Ethnopharmacological relevance: Terminalia chebula Retz. (T.chebula) is an important medicinal plant in Tibetan medicine and Ayurveda. T.chebula is known as the King of Tibetan Medicine, due to its widespread clinical pharmacological activity such as anti-inflammatory, antioxidative, antidiabetic as well as anticancer in lots of in vivo and in vitro models. In this study, we use transgenic and/or RNAi Caenorhabditis elegans (C.elegans) model to simulation the AD pathological features induced by A beta, to detect the effect of TWE on improving A beta-induced toxicity and the corresponding molecular mechanism. Aim of study: The study aimed to tested the activities and its possible mechanism of T.chebula to against A beta 1-42 induced toxicity and A beta 1-42 aggregation. Materials and methods: Using transgenic C.elegans strain CL2006 and CL4176 as models respond to paralytic induced by A beta toxicity.
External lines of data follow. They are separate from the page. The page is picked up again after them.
Lemma keeps_target_account_sale o s u s' : target_account_sale_apply o s = Ok (u, s') → keeps s s'.
Proof.
  unfold target_account_sale_apply, start_sale. intros H. inv_eval; eff_facts; eff_lia.
Qed.

Lemma keeps_set_subaccount_price o s u s' : set_subaccount_price_apply o s = Ok (u, s') → keeps s s'.
Proof. unfold set_subaccount_price_apply. intros H. inv_eval; eff_facts; eff_lia. Qed.

Lemma keeps_place_bid o s u s' : place_bid o s = Ok (u, s') → keeps s s'.
Proof. unfold place_bid. intros H. inv_eval; eff_facts; eff_lia. Qed.

Lemma keeps_buy_now o s u s' : buy_now o s = Ok (u, s') → keeps s s'.
Proof. unfold buy_now. intros H. inv_eval; eff_facts; eff_lia. Qed.

Lemma keeps_buy_account o s u s' : buy_account_apply o s = Ok (u, s') → keeps s s'.
Proof.
  unfold buy_account_apply, buy_existing, buy_subaccount. intros H.
  inv_eval; solve [by eapply keeps_place_bid | by eapply keeps_buy_now | eff_facts; eff_lia].
Qed.
End market_effects.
The transcription factors DAF-16 and SKN-1 were analyzed used a fluorescence microscope in transgenic strains (DAF-16:GFP, SKN-1:GFP). The function of DAF-16 and SKN-1 was further investigated using loss-of-function strains by feeding RNA interference (RNAi) bacteria. To evaluate the aggregation level of A beta in the transgenic C.elegans, Thioflavin S (ThS) staining and WB visualized the levels of A beta monomers and oligomers. Results: TWE treatment can significantly improve the paralysis of transgenic C.elegans caused by A beta aggregation (up to 14%). The A beta aggregates in transgenic C.elegans are significantly inhibited under TWE exposure (up to 70%). TWE increases the nuclear localization of the key transcription factor DAF-16 and HSF-1, which in turn leads to the expression of downstream Hsp-16.2 protein and exerts its inhibitory effect on A beta aggregation. Meanwhile, paralysis improved has not observed in SKN-1 mutation and/or RNAi C.elegans. Conclusion: Our results indicate that TWE can protect C.elegans against the A beta 1-42-induced toxicity, inhibition A beta 142 aggregation and delaying A beta-induced paralysis. The neuroprotective effect of TWE involves the activation of DAF-16/HSF-1/Hsp-16.2 pathway.

Automated summary

The study demonstrates that Terminalia chebula extract can protect C.elegans against A beta 1-42-induced toxicity, inhibit A beta 142 aggregation, and delay A beta-induced paralysis through the activation of the DAF-16/HSF-1/Hsp-16.2 pathway.